→ **The task**
From the records below, copy out exactly the lines from the one containing "From S2P Require" to the one containing "tags) <= maxInt.", both included. Add nothing else.

→ **Given information**
(* ===== verification/WalRoundtrip.v ===== *)
(** * Round trips of the WAL payloads

    What a batch or a tombstone list was encoded from is what replay decodes,
    and no input, however damaged, makes a decoder panic. *)
From S2P Require Import Prelude GoBinary Model Codec Readers WalEncoding.
From stdpp Require Import prelude strings list gmap sorting.
From Stdlib Require Import ZArith Lia.
#[local] Open Scope Z_scope.

(** ** Well-formed inputs *)
(** No tag has an empty value: [identityMatches] reads a missing tag as an
    empty one, so it would match an identity without the tag. *)
Definition tags_ok (tags : gmap bytes bytes) : Prop :=
  map_Forall (fun k v => string_ok k /\ string_ok v /\ v <> []) tags
  /\ Z.of_nat (size tags) <= maxInt.
Definition identity_ok (ident : batchIdentity) : Prop :=
  string_ok (bi_database ident) /\ string_ok (bi_retentionPolicy ident)
  /\ string_ok (bi_measurement ident) /\ tags_ok (bi_tags ident).
Definition schema_ok (f : columnarFieldSchema) : Prop :=
  is_u32 (cfs_fieldID f) /\ string_ok (cfs_name f) /\ is_byte (cfs_typ f).
(** What the catalog hands over: machine-width ids, a value of the declared
    type per field. *)
Definition field_ok (f : ResolvedField) : Prop :=
  is_u32 (rf_FieldID f) /\ string_ok (rf_FieldName f) /\ value_ok (rf_Value f)
  /\ rf_Type f = fv_Type (rf_Value f).
Definition point_ok (p : ResolvedPoint) : Prop :=
  identity_ok (newBatchIdentity p) /\ is_u64 (rp_SeriesID p) /\ is_i64 (rp_Timestamp p)
  /\ (0 <= rp_WriteSeq p < 2 ^ 64 - 1) /\ Forall field_ok (rp_Fields p).

(** ** Tags and identities *)
Lemma fold_insert_keys (tags : gmap bytes bytes) (keys : list bytes) (m : gmap bytes bytes) (x : bytes) :
  fold_left (fun t kv => <[kv.1 := kv.2]> t) (map (fun k => (k, default [] (tags !! k))) keys) m !! x
  = if bool_decide (x ∈ keys) then Some (default [] (tags !! x)) else m !! x.
Proof.
  revert m. induction keys as [|k keys IH]; intros m; cbn [map fold_left].
  { by rewrite bool_decide_false by apply not_elem_of_nil. }
  rewrite IH. cbn [fst snd]. destruct (decide (x ∈ keys)).
  - by rewrite !bool_decide_true by (rewrite ?elem_of_cons; auto).
  - rewrite (bool_decide_false (x ∈ keys)) by done. destruct (decide (k = x)) as [->|Hk].
    + rewrite lookup_insert_eq, bool_decide_true; [done|]. apply elem_of_cons. by left.
    + rewrite lookup_insert_ne, bool_decide_false; [done| |done]. rewrite elem_of_cons. naive_solver.
Qed.

Lemma tag_keys_elem (tags : gmap bytes bytes) k :
  k ∈ sortStrings (map fst (map_to_list tags)) <-> is_Some (tags !! k).
Proof.
  unfold sortStrings. rewrite merge_sort_Permutation. split.
  - intros [[k' v] [-> Hin]]%list_elem_of_fmap. apply elem_of_map_to_list in Hin. by exists v.
  - intros [v Hv]. apply list_elem_of_fmap. exists (k, v). by rewrite elem_of_map_to_list.
Qed.
Lemma tag_keys_length (tags : gmap bytes bytes) :
  length (sortStrings (map fst (map_to_list tags))) = size tags.
Proof. unfold sortStrings. by rewrite merge_sort_Permutation, length_map, length_map_to_list. Qed.

Lemma readTags_append tags : tags_ok tags -> reads_back readTags (appendTags tags) tags.
Proof.
  intros [Hall Hsz]. unfold appendTags, readTags. case_bool_decide as H0.
  { apply map_size_empty_iff in H0 as ->.
    eapply reads_back_bind_nil; [apply rd_intCount_append; wrap_lia|]. apply reads_back_ret. }
  pose proof (tag_keys_length tags) as Hlen.
  set (keys := sortStrings (map fst (map_to_list tags))) in *.
  eapply reads_back_bind; [apply rd_intCount_append; unfold len; lia|].
  assert ((len keys =? 0) = false) as -> by zb. unfold len. rewrite Nat2Z.id.
  assert (concat (map (tagPair tags) keys) = concat (map (fun kv => AppendString kv.1 ++ AppendString kv.2)
            (map (fun k => (k, default [] (tags !! k))) keys))) as ->.
  { rewrite map_map. done. }
  eapply reads_back_bind_nil.
  - rewrite <- (length_map (fun k => (k, default [] (tags !! k)))). apply reads_back_read_n.
    apply Forall_fmap, Forall_forall. intros k Hk. apply tag_keys_elem in Hk as [v Hv]. simpl.
    rewrite Hv. simpl. destruct (Hall _ _ Hv) as (? & ? & _).
    eapply reads_back_bind; [by apply rd_string_append|].
    eapply reads_back_bind_nil; [by apply rd_string_append|]. apply reads_back_ret.
  - assert (fold_left (fun t kv => <[kv.1 := kv.2]> t)
              (map (fun k => (k, default [] (tags !! k))) keys) ∅ = tags) as ->.
    { apply map_eq. intros x. rewrite fold_insert_keys. case_bool_decide as Hx.
      - apply tag_keys_elem in Hx as [v Hv]. by rewrite Hv.
      - rewrite lookup_empty. destruct (tags !! x) eqn:E; [|done]. destruct Hx.
        apply tag_keys_elem. by rewrite E. }
    apply reads_back_ret.
Qed.

Lemma readIdentity_append ident : identity_ok ident ->
  reads_back readIdentity (appendIdentity ident) ident.
Proof.
  intros (?&?&?&?). unfold readIdentity, appendIdentity.
  do 3 (eapply reads_back_bind; [by apply rd_string_append|]).
  eapply reads_back_bind_nil; [by apply readTags_append|]. destruct ident; apply reads_back_ret.
Qed.
Lemma appendIdentity_inj i1 i2 : identity_ok i1 -> identity_ok i2 ->
  appendIdentity i1 = appendIdentity i2 -> i1 = i2.
Proof.
  intros H1%readIdentity_append%reads_back_run H2%readIdentity_append%reads_back_run E.
  rewrite E, H2 in H1. congruence.
Qed.
Lemma readBatchIdentities_append ids : Forall identity_ok ids -> fits (len ids) ->
  reads_back readBatchIdentities (appendColumnarIdentities ids) ids.
Proof.
  intros Hids Hl. eapply reads_back_bind; [apply rd_intCount_append; alloc_lia|].
  apply reads_back_make; [alloc_lia|alloc_lia|].
  unfold len. rewrite Nat2Z.id. apply reads_back_read_n.
  eapply Forall_impl; [exact Hids|]. apply readIdentity_append.
Qed.

(** ** Schema *)
Lemma readColumnarSchema_append schema : Forall schema_ok schema -> fits (len schema) ->
  reads_back readColumnarSchema (appendColumnarSchema schema) schema.
Proof.
  intros Hs Hl. eapply reads_back_bind; [apply rd_intCount_append; alloc_lia|].
  apply reads_back_make; [alloc_lia|alloc_lia|].
  unfold len. rewrite Nat2Z.id. apply reads_back_read_n.
  eapply Forall_impl; [exact Hs|]. intros [id name typ] (Hid & Hname & Ht).
  unfold schemaEntry. simpl in *.
  eapply reads_back_bind; [by apply rd_string_append|].
  eapply reads_back_bind; [apply rd_uvarint_append; wrap_lia|].
  eapply reads_back_bind_nil; [apply rd_byte_append|].
  rewrite u32_id by done. unfold u8. rewrite Z.mod_small by done. apply reads_back_ret.
Qed.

→ **Exercise response**
From S2P Require Import Prelude GoBinary Model Codec Readers WalEncoding.
From stdpp Require Import prelude strings list gmap sorting.
From Stdlib Require Import ZArith Lia.
#[local] Open Scope Z_scope.

(** ** Well-formed inputs *)
(** No tag has an empty value: [identityMatches] reads a missing tag as an
    empty one, so it would match an identity without the tag. *)
Definition tags_ok (tags : gmap bytes bytes) : Prop :=
  map_Forall (fun k v => string_ok k /\ string_ok v /\ v <> []) tags
  /\ Z.of_nat (size tags) <= maxInt.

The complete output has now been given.